Posted by Pandabear on April 22, 2004, at 21:34:34
I have a question...it is kind of hard for me to ask this but I need some opinions from any women out here...I went to my therapist today who was asking me when the last time it was that I had a physical...and well..it has been a long time. She was asking me because I have been really hurting for the past couple of days and I think I have figured out why but she of course wanted to ask me. I cannot stand doctors..(yet my dad is one) :) Let me rephrase...I like doctors but not doctors with me as their patient..unless it is therapy :) ANYWAY, she said that they could give me a tranquilizer to help me when I went ..and I want this but, im now scared out of my mind. Does ANYONE know of any good tranquilizers I might be able to take ..I know of xanax..im already on Lamictal and seroquel..but if she had asked me to go to the doctor tomorrow there would be NO WAY I could do this. Im so embarressed by this but, I want to know why my options are as far as the diffent medications. If I were to go on a tranquilizer..just for appts...would this seriously get me to a point where I wouldnt care and she could do a physical? Or, would I take the medicine and it not affect me well enough...and she couldnt do one...Im wanting to be at a point where I dont care at all..I hate it that im like this but it really freaks me out. I need help to be able to go through with it. Does anyone know of what kind of tranquilizers there are? Please send me some advice and good comments I need some reasurance..thanks. PB
Posted by rainyday on April 23, 2004, at 11:40:10
In reply to tranquilizers?, posted by Pandabear on April 22, 2004, at 21:34:34
My only experience is from when I worked for a dentist. There were several patients who had to premedicate with valium before getting cleaning or an exam. I think some people who get extremely anxious would take one the night before the appointment (otherwise they wouldn't sleep due to worry), and one the morning of.
Other techniques would be to wear a walkman or a similar device to take your mind off of where you are.

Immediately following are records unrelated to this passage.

(** A block. *)
Lemma level_03 c : print 3 c = [Sym 40] ++ print 0 c ++ [Sym 41] -> level0 c -> level3 c.
Proof.
  intros E H0 [|fuel] s rest Hf Ha; [by left |]. rewrite E in Ha. rewrite <- !app_assoc in Ha. cbn [app] in Ha. rewrite parseexec_S, (peek_tok _ _ _ _ Ha).
  change (isin [40] (first_char (Sym 40))) with true. cbn iota. destruct fuel as [|fuel]; [by left |]. rewrite parseblock_S, (peek_tok _ _ _ _ Ha).
  change (negb (isin [40] (first_char (Sym 40)))) with false. cbn iota. destruct (gettoken_sym _ _ _ Ha) as (s1 & -> & Ha1).
  destruct (H0 fuel s1 (Sym 41 :: rest)) as [->|(c' & s' & -> & Ha' & Hp)]; [cbn; set_solver + | done | by left |]. cbn [mbind presult_bind].
  rewrite (peek_tok _ _ _ _ Ha'). change (negb (isin [41] (first_char (Sym 41)))) with false. cbn iota.
  destruct (gettoken_sym _ _ _ Ha') as (s2 & -> & Ha2). right. exists fuel, c', s2, (fun r => r). split_and!; try done. by right.
Qed.

Lemma exec_levels c : print 0 c = print 1 c -> print 1 c = print 2 c -> print 2 c = print 3 c -> level3 c ->
  level0 c /\ level1 c /\ level2 c /\ level3 c.
Proof.
  intros E0 E1 E2 H3. pose proof (level_32 c E2 H3) as H2. pose proof (level_21 c E1 H2) as H1. by pose proof (level_10 c E0 H1).
Qed.

Lemma level3_exec args : Forall word_ok args -> (length args < MAXARGS)%nat -> level3 (SExec args).
Proof.
  intros Hok Hn [|fuel] s rest Hst Ha; [by left |]. rewrite parseexec_S. cbn [print] in Ha.
  assert (peek buf es s [40] = (false, s)) as ->.
  { destruct args as [|w args]; [|eapply peek_word; [exact Ha | unfold symbols; set_solver +]]. cbn in Ha. destruct rest as [|[w|c|] rest]; try done.
    - by apply peek_end.
    - rewrite (peek_tok _ _ _ _ Ha). f_equal. cbn in *. apply not_true_iff_false. intros Hi%isin_elem; [set_solver | repeat constructor; done].
    - by rewrite (peek_tok _ _ _ _ Ha). }
  apply (args_read args fuel fuel 0 [] []); try done.
Qed.

Lemma level3_redir c file mode fd : redir_token mode fd (redir_sym mode fd) -> level3 c -> level3 (SRedir c file mode fd).
Proof.
  intros Ht H3 fuel s rest Hst Ha. cbn [print] in Ha. rewrite <- app_assoc in Ha. eapply redir_read; [exact Ht |]. apply H3; [|done]. cbn.
  destruct Ht; cbn; set_solver +.
Qed.

Lemma level2_pipe l r : level3 l -> level2 r -> level2 (SPipe l r).
Proof.
  intros H3 H2 [|fuel] s rest Hf Ha; [by left |]. cbn [print] in Ha. change (paren (2 <? 2)%nat ?x) with x in Ha. rewrite <- !app_assoc in Ha. cbn [app] in Ha.
  rewrite parsepipe_S. destruct (level3_got l fuel s (Sym 124 :: print 2 r ++ rest) H3) as [->|(c' & s' & -> & Ha' & Hp)]; [cbn; set_solver + | exact Ha | by left |]. cbn [mbind presult_bind].
  rewrite (peek_tok _ _ _ _ Ha'). change (isin [124] (first_char (Sym 124))) with true. cbn iota. destruct (gettoken_sym _ _ _ Ha') as (s1 & -> & Ha1).
  destruct (H2 fuel s1 rest Hf Ha1) as [->|(r' & s2 & -> & Ha2 & Hp2)]; [by left |]. right. exists (PIPE c' r'), s2. split_and!; [done | done | by constructor].
Qed.

Lemma level1_back c : level1 c -> level1 (SBack c).
Proof.
  intros H1 fuel fuel2 s rest Hf Ha res. cbn [print] in Ha. change (paren (1 <? 1)%nat ?x) with x in Ha. rewrite <- app_assoc in Ha.
  destruct (H1 fuel fuel2 s (Sym 38 :: rest)) as [E|(f & c' & s' & E & Ha' & Hp)]; [cbn; set_solver + | exact Ha | by left |]. unfold res. rewrite E.
  destruct f as [|f]; [by left |]. right. cbn [parseback]. rewrite (peek_tok _ _ _ _ Ha'). change (negb (isin [38] (first_char (Sym 38)))) with false. cbn iota.
  destruct (gettoken_sym _ _ _ Ha') as (s1 & -> & Ha1). exists f, (BACK c'), s1. split_and!; [done | done | by constructor].
Qed.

I do think the tranq would reflect some of the findings of a physical - like it might depress your pulse rate or blood pressure, or affect your balance, but I should think an UNDERSTANDING and COMPASSIONATE doctor could take that into consideration.
I would also ask your T if she could recommend such a doctor.
Hope this helps somewhat.
Posted by karen_kay on April 24, 2004, at 13:26:37
In reply to tranquilizers?, posted by Pandabear on April 22, 2004, at 21:34:34
i'm not medication savvy, but i wanted you to know that i'm thinking about you. you can get through this dear. talk to you therapist about various sorts of benzos you can take, such as klonopin, valium, xanax, to help with your anxiety. try to sleep the night before. and reward yourself afterwards, with icecream or something special. you'll do fantastic. and your test results will show that you are healthy as a mule. think positive thoughts dear. those help more than anything.. take care.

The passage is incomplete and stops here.